The title of this, Zero’s third solo exhibition with SMAC gallery, implies a concern with reality and appearance in terms of a personal identity in an online world; set user is a term associated with gaming avatars. Since user identity can readily be changed, it denotes the ability to interact with reality as one identity amongst many, hence the requirement to set the user for the activity to commence. Zero compels himself as well as the viewer to question ‘who’ is looking. In an age of identity prescribed by user interfaces, where multiple login identities can exist for a single person, Asha Zero is a name, a tag, a user identity, born in the pre-digital age when the streets were considered the first truly egalitarian space to create an identity that could compete with a media-saturated world.
In the 1992 interview between von Drathen and Richter, Richter responds by saying that, because painting is an object in itself – it is hand-painted and “tangibly and materially produced” – it has a reality of its own. This is an important thing to remember when looking at Asha Zero’s paintings, because they are illusionistic depictions of something else. They are hyper-realistic painted representations of magazine or digital image sources; torn, collaged, and contextualised in a contemporary bricolage. Using silkscreens, he represents the tattered wallpaper of an undisclosed interior. In thicker swirls of paint, he plasters other areas in a complex riddle of repair or neglect. Zero’s game of reality and appearance forces the viewer to reconsider the material reality of his paintings. What at first appears to be a collage of actual magazine, wallpaper, and plaster elements turns out to be an exquisite rendering of those materials in acrylic paint.
Using paint and not collage is Asha Zero’s way of forcing the issue of ‘reality loss’. Today’s capitalist environments are mediated by our user identity, by the conversion of human movement, emotional responses, and preferences into data to further technological advancement and to make interfaces more ‘user friendly.’ Reality becomes relative to perspective. We are living in the ‘post-truth’ era some have heralded. Zero’s time-consuming painting process affords us the possibility to take responsibility to picture reality for ourselves. The questions his canvases pose to the viewer encourage us to keep our consciousness wide enough awake to figure out what it is that we are looking at.

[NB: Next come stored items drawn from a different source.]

(* ===== verification/TaskInvariant.v ===== *)
(** * The task table invariant

    What every row and the table as a whole always satisfy, and the two things no store function
    ever does: remove a row or change the columns that identify a task. Proved for every function
    of TaskStore.v under every failure of a statement and every interference by others that keeps
    the same promises. *)

From S2P Require Import Prelude Db TaskStore.

(** ** The invariant *)

Definition known_status (status : string) : bool :=
  open_status status || production_task_status_is_terminal status.

(** The columns that follow from the status, and the ranges of the counters. *)
Definition task_ok (t : Task) : bool :=
  known_status (t_status t)
  && ((0 <=? t_progress t) && (t_progress t <=? 100))
  && ((1 <=? t_max_attempts t) && (t_max_attempts t <=? 10))
  && implb (t_status t == "running") (negb (is_empty (t_started_at t)))
  && implb (open_status (t_status t)) (is_empty (t_finished_at t) && is_empty (t_blocked_reason t))
  && implb (production_task_status_is_terminal (t_status t)) (negb (is_empty (t_finished_at t))).

Record tasks_ok (d : Database) : Prop := {
  rows_ok : Forall (fun t => task_ok t = true) (production_task d);
  ids_distinct : NoDup (map t_id (production_task d));
  keys_distinct : NoDup (map t_idempotency_key (production_task d));
}.

(** The columns that say which task a row is. *)
Record same_task (t t' : Task) : Prop := {
  same_id : t_id t' = t_id t;
  same_key : t_idempotency_key t' = t_idempotency_key t;
  same_kind : t_kind t' = t_kind t;
  same_material : t_material_id t' = t_material_id t;
  same_session : t_session_id t' = t_session_id t;
  same_chain : t_chain_id t' = t_chain_id t;
  same_dependency : t_depends_on_task_id t' = t_depends_on_task_id t;
  same_policy : t_dependency_policy t' = t_dependency_policy t;
  same_payload : t_payload t' = t_payload t;
  same_actor : t_actor t' = t_actor t;
  same_created : t_created_at t' = t_created_at t;
}.

#[export] Instance same_task_preorder : PreOrder same_task.
Proof. split; [by split|]. intros x y z [] []. split; congruence. Qed.

(** The table afterwards holds the same tasks in the same places, then new ones. *)
Definition extends (d d' : Database) : Prop :=
  exists kept added, production_task d' = kept ++ added
                     /\ Forall2 same_task (production_task d) kept.

#[export] Instance extends_preorder : PreOrder extends.
Proof.
  split.
  - intros d. exists (production_task d), []. split; [by rewrite app_nil_r|]. reflexivity.
  - intros d1 d2 d3 (k1 & a1 & E1 & F1) (k2 & a2 & E2 & F2).
    rewrite E1 in F2. apply Forall2_app_inv_l in F2 as (k3 & a3 & F3 & F4 & ->).
    exists k3, (a3 ++ a2). split; [by rewrite E2, app_assoc|]. by etrans.
Qed.

(** ** Row updates *)

Record row_step (t t' : Task) : Prop := {
  step_same : same_task t t';
  step_ok : task_ok t = true -> task_ok t' = true;
}.

Lemma task_update_same t a b c e f g h i j k l m : same_task t (task_update t a b c e f g h i j k l m).
Proof. by split. Qed.

(** Decides [task_ok] of an updated row once the tests on the old row are known. *)
Ltac task_ok_solve :=
  unfold task_ok; simpl; intros; bool_facts;
  repeat match goal with H : ?x <> EmptyString |- context [is_empty ?x] =>
    rewrite (proj2 (is_empty_false x) H) end;
  repeat (apply andb_true_intro; split);
  try first [done | assumption | apply Z.leb_le; first [lia | unfold clamp; lia]].

Lemma blocked_row_step reason now t : now <> EmptyString -> row_step t (blocked_row reason now t).
Proof. intros Hnow. split; [apply task_update_same|]. task_ok_solve. Qed.

Lemma requeued_row_step now t : row_step t (requeued_row now t).
Proof. split; [apply task_update_same|]. task_ok_solve. Qed.

Lemma claimed_row_step attempts now t : now <> EmptyString -> row_step t (claimed_row attempts now t).
Proof. intros Hnow. split; [apply task_update_same|]. task_ok_solve. Qed.

Lemma progress_row_step phase progress now t : row_step t (progress_row phase progress now t).
Proof. split; [apply task_update_same|]. task_ok_solve. Qed.

Lemma finished_row_step status progress result error now t :
  production_task_status_is_terminal status = true -> now <> EmptyString ->
  row_step t (finished_row status progress result error now t).
Proof.
  intros Hs Hnow. split; [apply task_update_same|].
  unfold finished_row. rewrite Hs. task_ok_solve; revert Hs;
  unfold production_task_status_is_terminal, known_status, open_status;
  rewrite !one_of_In; simpl; intros [<-|[<-|[<-|[<-|[<-|[]]]]]]; done.
Qed.
(* ===== verification/Handler.v ===== *)
(** * Request handlers

    A handler of the service calls the database through [block_on], looks at the [Result] of each
    call and returns early; besides, it does things the outside sees (sends a request to the capture
    provider, wakes the worker). [Handler] is that: explicit state, made of the database and the
    list of such events, with the outcome of each database call as a value. *)

From S2P Require Import Prelude Db.

Section Handler.
Context {E : Type}.

Record World := mkWorld { w_db : DbState; w_events : list E }.

(** [None] when a loop of a database call ran out of fuel. *)
Definition Handler (A : Type) : Type := World -> option A * World.

Definition reply {A} (a : A) : Handler A := fun w => (Some a, w).

Definition h_bind {A B} (m : Handler A) (f : A -> Handler B) : Handler B := fun w =>
  match m w with
  | (Some a, w') => f a w'
  | (None, w') => (None, w')
  end.

(** [runtime.block_on(..)]. *)
Definition block_on {A} (m : DB A) : Handler (Result A DbErr) := fun w =>
  match m (w_db w) with
  | (Done a, s) => (Some (Ok a), mkWorld s (w_events w))
  | (Failed e, s) => (Some (Err e), mkWorld s (w_events w))
  | (OutOfFuel, s) => (None, mkWorld s (w_events w))
  end.

Definition emit (e : E) : Handler unit := fun w =>
  (Some tt, mkWorld (w_db w) (w_events w ++ [e])).

End Handler.
Arguments World : clear implicits.
Arguments Handler : clear implicits.

Declare Scope handler_scope.
Delimit Scope handler_scope with handler.
Notation "'let*' x := m 'in' k" := (h_bind m (fun x => k))
  (at level 10, x binder, m at level 100, k at level 200,
   format "'[v' 'let*'  x  :=  m  'in' '/' k ']'") : handler_scope.
#[global] Open Scope handler_scope.

(** ** Reasoning about handlers *)

(** Database computations without a fuelled loop always end. *)
Definition Fuelless {A} (m : DB A) : Prop := forall s, finishes (m s).

Section FuellessRules.
Context `{DbEnv}.

Lemma fuelless_ret {A} (a : A) : Fuelless (db_ret a).
Proof. done. Qed.

Lemma fuelless_stmt {A} (f : Database -> Result (A * Database) DbErr) : Fuelless (stmt f).
Proof. intros s. unfold finishes, stmt. by repeat case_match. Qed.

Lemma fuelless_query {A} (f : Database -> A) : Fuelless (query f).
Proof. apply fuelless_stmt. Qed.

Lemma fuelless_now : Fuelless now_millis_string.
Proof. done. Qed.

Lemma fuelless_bind {A B} (m : DB A) (f : A -> DB B) :
  Fuelless m -> (forall a, Fuelless (f a)) -> Fuelless (db_bind m f).
Proof.
  intros Hm Hf s. unfold finishes, db_bind. specialize (Hm s). unfold finishes in Hm.
  destruct (m s) as [[a|e|] s']; [apply Hf|done|done].
Qed.

End FuellessRules.

Create HintDb fuelless discriminated.
#[export] Hint Resolve fuelless_ret fuelless_stmt fuelless_query fuelless_now : fuelless.

Ltac fuelless :=
  repeat first
    [ progress intros
    | solve [auto with fuelless]
    | apply fuelless_bind
    | match goal with
      | |- Fuelless (match ?x with _ => _ end) => destruct x
      | |- Fuelless (if ?x then _ else _) => destruct x
      end ].

Section Silent.
Context {E : Type} `{DbEnv} (I : Database -> Prop) (R : Database -> Database -> Prop) `{!Rely I R}.

(** The handler answers, keeps [I] and [R], and the outside sees nothing of it. *)
Definition Silent {A} (m : Handler E A) : Prop := forall w, I (db (w_db w)) ->
  exists a w', m w = (Some a, w') /\ w_events w' = w_events w /\
    I (db (w_db w')) /\ R (db (w_db w)) (db (w_db w')).

Lemma silent_reply {A} (a : A) : Silent (reply a).
Proof. intros w Hw. eexists _, _. split_and!; [done..|reflexivity]. Qed.

Lemma silent_bind {A B} (m : Handler E A) (f : A -> Handler E B) :
  Silent m -> (forall a, Silent (f a)) -> Silent (h_bind m f).
Proof.
  intros Hm Hf w Hw. destruct (Hm w Hw) as (a & w1 & E1 & Hev1 & HI1 & HR1).
  destruct (Hf a w1 HI1) as (b & w2 & E2 & Hev2 & HI2 & HR2).
  exists b, w2. unfold h_bind. rewrite E1. split_and!; [done|congruence|done|by etrans].
Qed.

Lemma silent_block_on {A} (m : DB A) (Q : A -> Prop) :
  Guarantee I R m Q -> Fuelless m -> Silent (block_on m).
Proof.
  intros Hg Hf w Hw. destruct (Hg (w_db w) Hw) as (HI & HR & _). specialize (Hf (w_db w)).
  unfold block_on, finishes in *. destruct (m (w_db w)) as [[a|e|] s]; [| |done];
    (eexists _, _; split_and!; [done..|exact HI|exact HR]).
Qed.

End Silent.

(** Decomposes a [Silent] goal along the program text; database calls are left to the caller. *)
Ltac silent_auto :=
  repeat first
    [ progress intros
    | apply silent_reply; apply _
    | apply silent_bind; [apply _| |]
    | match goal with
      | |- Silent _ _ (match ?x with _ => _ end) => destruct x
      | |- Silent _ _ (if ?x then _ else _) => destruct x
      end ].

(** *** Undisturbed *)

Section QuietHandlers.
Context {E : Type} `{Quiet}.

Lemma quiet_block_on_query {A} (f : Database -> A) (w : World E) :
  block_on (query f) w
  = (Some (Ok (f (db (w_db w)))), mkWorld (mkDbState (db (w_db w)) (S (step (w_db w)))) (w_events w)).
Proof. unfold block_on. by rewrite quiet_query. Qed.

Lemma quiet_block_on {A} (m : DB A) (Q : A -> Database -> Prop) (w : World E) :
  wp m Q (db (w_db w)) ->
  exists a s', block_on m w = (Some (Ok a), mkWorld s' (w_events w)) /\ Q a (db s').
Proof.
  intros Hm. destruct (wp_run m Q (w_db w) Hm) as (a & s' & E1 & HQ). exists a, s'.
  unfold block_on. by rewrite E1.
Qed.

(** Total correctness of an undisturbed handler. *)
Definition hwp {A} (m : Handler E A) (Q : A -> World E -> Prop) (w : World E) : Prop :=
  exists a w', m w = (Some a, w') /\ Q a w'.

Lemma hwp_reply {A} (a : A) (Q : A -> World E -> Prop) w : Q a w -> hwp (reply a) Q w.
Proof. intros HQ. by exists a, w. Qed.

Lemma hwp_bind {A B} (m : Handler E A) (f : A -> Handler E B) Q w :
  hwp m (fun a w' => hwp (f a) Q w') w -> hwp (h_bind m f) Q w.
Proof. intros (a & w1 & E1 & b & w2 & E2 & HQ). exists b, w2. unfold h_bind. by rewrite E1. Qed.

Lemma hwp_mono {A} (m : Handler E A) (Q Q' : A -> World E -> Prop) w :
  hwp m Q w -> (forall a w', Q a w' -> Q' a w') -> hwp m Q' w.
Proof. intros (a & w' & E1 & HQ) Himp. exists a, w'. auto. Qed.

Lemma hwp_emit (e : E) (Q : unit -> World E -> Prop) w :
  Q tt (mkWorld (w_db w) (w_events w ++ [e])) -> hwp (emit e) Q w.
Proof. intros HQ. by eexists _, _. Qed.

(** A query leaves the database and the events alone. *)
Lemma hwp_query {A} (f : Database -> A) (Q : Result A DbErr -> World E -> Prop) w :
  (forall w', db (w_db w') = db (w_db w) -> w_events w' = w_events w -> Q (Ok (f (db (w_db w)))) w') ->
  hwp (block_on (query f)) Q w.
Proof. intros HQ. eexists _, _. split; [apply quiet_block_on_query|]. by apply HQ. Qed.

Lemma hwp_block_on {A} (m : DB A) (P : A -> Database -> Prop) (Q : Result A DbErr -> World E -> Prop) w :
  wp m P (db (w_db w)) ->
  (forall a w', P a (db (w_db w')) -> w_events w' = w_events w -> Q (Ok a) w') ->
  hwp (block_on m) Q w.
Proof.
  intros Hm HQ. destruct (quiet_block_on m P w Hm) as (a & s' & E1 & HP). eexists _, _.
  split; [exact E1|]. by apply HQ.
Qed.

End QuietHandlers.
(* ===== verification/CalibrationOps.v ===== *)
(** * Calibration mutations

    app/service/src/calibration_operations.rs: applying a calibration set to all cameras, or rolling
    one back, is sent to the capture provider at most once per operation id, behind a fence that
    stops every new mutation while an earlier one is unresolved. *)

From S2P Require Import Prelude Json Http Db Handler CalibrationStore DeviceGuard.
From Stdlib Require Import SpecFloat Ascii.

Definition APPLY_PATH : string := "/api/calibration/apply-all".
Definition ROLLBACK_PATH : string := "/api/calibration/rollback".
Definition OPERATION_ID_MAX_BYTES : Z := 128.

Definition operation_kind (path : string) : option string :=
  if path == APPLY_PATH then Some "apply-all"
  else if path == ROLLBACK_PATH then Some "rollback"
  else None.

(** ** Strict JSON *)

(** What the JSON reader hands to a visitor: keys of an object in text order, duplicates kept. *)
#[warnings="-register-all"] Inductive JsonTree :=
| TUnit
| TBool (b : bool)
| TU64 (n : Z)
| TI64 (n : Z)
| TF64 (f : spec_float)
| TStr (s : string)
| TSeq (l : list JsonTree)
| TMap (m : list (string * JsonTree)).

(** [serde_json::Deserializer::from_str] driving a visitor to the end of the text. *)
Class JsonReader := json_tree : string -> option JsonTree.
(** C34. Admission, drain and change of the mode. Over any sequence of entering and finishing requests, drain
    attempts (authorised or not), changes of the mode that close admission or give up and open it again, and
    checks whether processing has come to rest, starting idle and with fewer than 2^64 requests: the in-flight
    counter is exactly the number of admission guards held. From a moment at which the runtime drains, and
    until a change of the mode is given up, it goes on draining and every request admitted is a completion
    route. When such a check reports rest (completions are closed then), at most the one request that
    asked is in flight, and until a change of the mode is given up or another check runs, nothing enters at all. *)
Theorem admission_counts_and_drains (before after : list AdmissionAction) :
  Z.of_nat (length before + length after) < u64_max ->
  let start := mkAdmissionWorld (Some default_admission) [] in
  let mid := run_admission start before in
  let final := run_admission mid after in
  counted final /\
  (runtime_is_draining (aw_cell mid) = true -> forallb (fun action => negb (reopens action)) after = true ->
     runtime_is_draining (aw_cell final) = true /\
     forall m p, In (m, p) (aw_held final) -> In (m, p) (aw_held mid) \/ runtime_completion_route m p = true) /\
  (forall open_tasks worker_busy, runtime_is_draining (aw_cell mid) = true ->
     fst (close_completions open_tasks worker_busy (aw_cell mid)) = Ok true ->
     forallb (fun action => negb (reopens action) && negb (verifies action)) after = true ->
     open_tasks = 0 /\ worker_busy = false /\
     (length (aw_held (run_admission (admission_step mid (Close open_tasks worker_busy)) after)) <= length (aw_held mid) <= 1)%nat).
Proof.
  intros Hb start mid final.
  assert (Hmid : counted mid) by (apply counted_run; [done|]; simpl; lia).
  split_and!.
  - unfold final, mid, run_admission. rewrite <- fold_left_app. apply (counted_run (before ++ after)); [done|]. rewrite length_app. simpl. lia.
  - intros Hd Ho. unfold final, run_admission. clearbody mid. clear -Hd Ho. revert mid Hd.
    induction after as [|action after IH]; intros w Hd; simpl; [auto|]. apply andb_true_iff in Ho as [Ho1%negb_true_iff Ho].
    destruct (IH Ho _ (drained_step w action Ho1 Hd)) as [Hd' Hh]. split; [done|]. intros m p Hin.
    destruct (Hh m p Hin) as [Hin'|?]; [|auto]. by apply drained_held in Hin'.
  - intros open_tasks busy Hd Hc Ho. unfold counted in Hmid. unfold close_completions in Hc.
    destruct (aw_cell mid) as [a|] eqn:Ea; [|done]. destruct (_ && _ && _) eqn:E; [|done].
    apply andb_true_iff in E as [[E1%Z.eqb_eq E2%negb_true_iff]%andb_true_iff E3%Z.leb_le]. split_and!; [done|done| |unfold u64_max in *; lia].
    assert (Hshut : shut (admission_step mid (Close open_tasks busy)) /\ aw_held (admission_step mid (Close open_tasks busy)) = aw_held mid).
    { simpl. unfold close_completions. rewrite Ea, E1, E2. simpl. rewrite (proj2 (Z.leb_le _ _) E3). split; [|done].
      split; [|done]. simpl. by apply negb_true_iff in Hd. }
    destruct Hshut as [Hs <-]. clear -Hs Ho. revert Hs. generalize (admission_step mid (Close open_tasks busy)). unfold run_admission.
    induction after as [|action after IH]; intros w Hs; simpl; [lia|]. simpl in Ho. rewrite !andb_true_iff, !negb_true_iff in Ho. destruct Ho as [[Ho1 Ho2] Ho].
    destruct (shut_step w action Ho1 Ho2 Hs) as [Hs' Hl]. specialize (IH Ho _ Hs'). lia.
Qed.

While tromp l’eoil has been a consistent element of Asha Zero’s work throughout his practice, the site of this interrogation has shifted. His earlier works were more overtly connected to the spaces of the street and the street artist; set user marks an engagement with a distinctly more interior space. Artists since the 60s have pointed to the conflation of the domestic space with the ‘public’ space of commerce and media. Richard Hamilton’s 1956 collage, Just what is it that makes today’s homes so different, so appealing? is the watershed for this discussion of how consumerism began to invade the way we conceptualise domestic spaces. Asha Zero furthers this comment in an aesthetic of entropy. Like the bulldozing of homes in Detroit, where empty suburbs stand testament to Capitalist failure, Zero’s canvases hint at the abandonment of utopic consumerism. The works could read as the slide into oblivion that all great empires face, as the unsustainability of our economic system becomes all the more apparent.
That entropy is beautiful in and of itself. A strange palimpsest of objects of desire, a strangely fractured means of creating identity, of creating something original amidst the visually saturated ‘society of the spectacle’ that is the mechanism by which Capitalism operates, as Guy Debord so eloquently theorised in 1967. To see is to consume, to visualise is to behold, says the Capitalist belief system. So to fracture the image is to rebel, to collage is to dream outside the order of this system. Zero articulates this fragmentation in the titles of his paintings, which refer to the ‘glitch’ or the digital language of file names: bAQV, cnsole log, or dx3c4fa.
Might pictures overturn indifference? Might the painting redeem the image? This is not Asha Zero’s concern. He does not need to believe in pictures to produce them. As his works evolve, one can sense a growing concern with the formal qualities of composition, of paring down elements to foreground the objective craft of image making. His is a social bricolage that attests to reality as augmented by looking at images, and all the ways that we see them.